II. 1 Male sterile mutants of barley. VI. Tests of restoration by the cytoplasm of Hordeum bulbosum, and reports of new mutants.
H. Ahokas, Department of Genetics, University of Helsinki, P. Rautatiekatu 13, 00100 Helsinki 10, Finland. "R"
Many barley breeders have produced Hordeum bulbosum alloplasmic barleys. This alien cytoplasm influences some quantitative and qualitative traits, such as plant height, straw stiffness, tillering capacity, growth rhythm, senescence, heading and maturity date, and yield. The alloplasmic barley behaves in some respects like a mutant sensitive to cool temperatures (FUKUYAMA and TAKAHASHI 1976). Taking advantage of male sterile genes, the search for superior combinations of barley genotypes and bulbosum cytoplasm was suggested by WIEBE (1976).
Several major genes of barley penetrate in bulbosum cytoplasm. However, it was of some academic interest to test the penetrance of male sterile genes (msg s) of barley for possible cytoplasmic restoration. By using embryo culture in vitro, I have prepared 20 bulbosum alloplasmic barley lines from cv.
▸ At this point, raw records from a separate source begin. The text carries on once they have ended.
(* ===== verification/UbikQuorum.v ===== *)
(** Ubik, the election as a whole: the servers of a cell with their clocks,
    exchanging vote requests and replies that may be lost or late, crashing
    and restarting. The steps are those of vote.c and beacon.c
    ([UbikVote], [UbikBeacon]); reachability is by a step relation, and
    "at most one sync site" is proved by invariants over it. *)
From S2P Require Import Prelude UbikVote UbikBeacon.

(** ** The system *)

(** A collection phase in progress at a site: the locals of
    [ubeacon_Interact] between the moment the beacons are sent and the
    decision. [r_replies] are the replies on their way. *)
Record round := Round {
  r_syncsite : bool;
  r_start : Z;
  r_pending : list Z;
  r_tally : tally;
  r_replies : gmap Z Z
}.

Record site := Site { vst : vote_state; bst : beacon_state; rnd : option round }.

(** [hist] is a ghost: every yes vote ever given, as (voter, candidate,
    time on the voter's clock). *)
Record sys := Sys {
  sites : gmap Z site;
  clk : Z -> Z;
  hist : list (Z * Z * Z)
}.

Definition set_site (a : Z) (st : site) (g : sys) : sys :=
  Sys (<[a := st]> (sites g)) (clk g) (hist g).

Definition record_vote (q h v : Z) (l : list (Z * Z * Z)) : list (Z * Z * Z) :=
  if 0 <? v then (q, h, v) :: l else l.

(** The clocks of the cell differ by at most MAXSKEW, and times fit a signed
    32-bit word with room for BIGTIME. *)
Definition valid_clk (c : Z -> Z) : Prop :=
  (forall a, 0 < c a <= INT_MAX - BIGTIME) /\ forall a b, c a <= c b + MAXSKEW.

(** A request of site [h] that arrives from interface [ha] is attributed by
    the receiver to [h], or to nobody. *)
Definition source_ok (c : vote_conf) (ha h : Z) : Prop :=
  let p := ubikGetPrimaryInterfaceAddr (ubik_servers c) ha in p = h \/ p = 0.

Definition drop_pending (p : Z) (l : list Z) : list Z := filter (fun q => q <> p) l.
Karri carrying the cytoplasm of 9 different tetraploid accessions. One of these lines was prepared from a male sterile plant of H. bulbosum. This sterility was not transmitted to the alloplasmic derivative, HA-Hb-20-Karri. HA-Hb-l-Karri was used to test the segregation of male steriles in F2 families or generations (Table 1). No restoration was found. Eventual partial restoration of fertility was not studied.
Table 1. Segregation of male steriles in the cytoplasm of H. bulbosum (HA-Hb-1-Karri).
The mutants msg,,dm (P-11) and msg,,dn (H-31) are allelic (Table 2). The difference in their phenotype (see AHOKAS 1976) may be caused by the different genetic background. This locus is evidently not the same as that of the mutants msg6, msg8,or msg16 (Table 2) which also produce inaperturate pollen grains (AHOKAS 1976). Two other cases of allelism are reported in Table 2.
Most of the new mutants are partial male sterile (Table 3). The partial male steriles can be most usable mutants for establishing composite cross bulks, since they permit crossing and selfing.
The male sterile in P-57 shows an undescribed form of partial male sterility. The anthers are equal to or a little smaller than those of a fertile sib, but incapable to dehisce or the dehiscing is delayed. The artificial opening of the anthers with forceps increases selfing significantly to the mean level of 27.4%. Probably similar undehiscence was induced with DPX 3778 in some other cereals (JOHNSON and BROWN 1976).
Due to the negative results on cytoplasmic restoration by bulbosum cytoplasm and the unfavourable effects associated with this cytoplasm further tests are discontinued. Instead, the cytoplasmic male sterile (msm1) and its restorer of fertility (Rfm) which I have recently derived (AHOKAS 1978a and b) are expected to be beneficial to hybrid barley production.
Acknowledgements:
The work was done under the auspices of the Academy of Finland.
References:
AHOKAS, H. 1976. Male sterile mutants of barley. III. Additional inaperturate mutants. BGN 6:4 - 6.
AHOKAS, H. 1978a. Cytoplasmic male sterility in barley. Genetics (submitted).
AHOKAS, H. 1978b. Cytoplasmic male sterility in barley. I. Anther and pollen characteristics of msm1, restored and partially restored msm1. Z. Pflanzenzucht. (in press).
FUKUYAMA, T. & TAKAHASHI, R. 1976. A study of the interspecific hybrid, Hordeum bulbosum (4X) x H. vulgare (4X), with special reference to dihaploid frequency. Barley Genetics III:351-360.
JOHNSON, R. R. & BROWN, C. M. 1976. Chemical control of pollination in wheat and oats. Crop Sci. 16:584-587.
WIEBE, G. A. 1976. The challenge facing barley breeders today. Barley Genetics III:l-lO.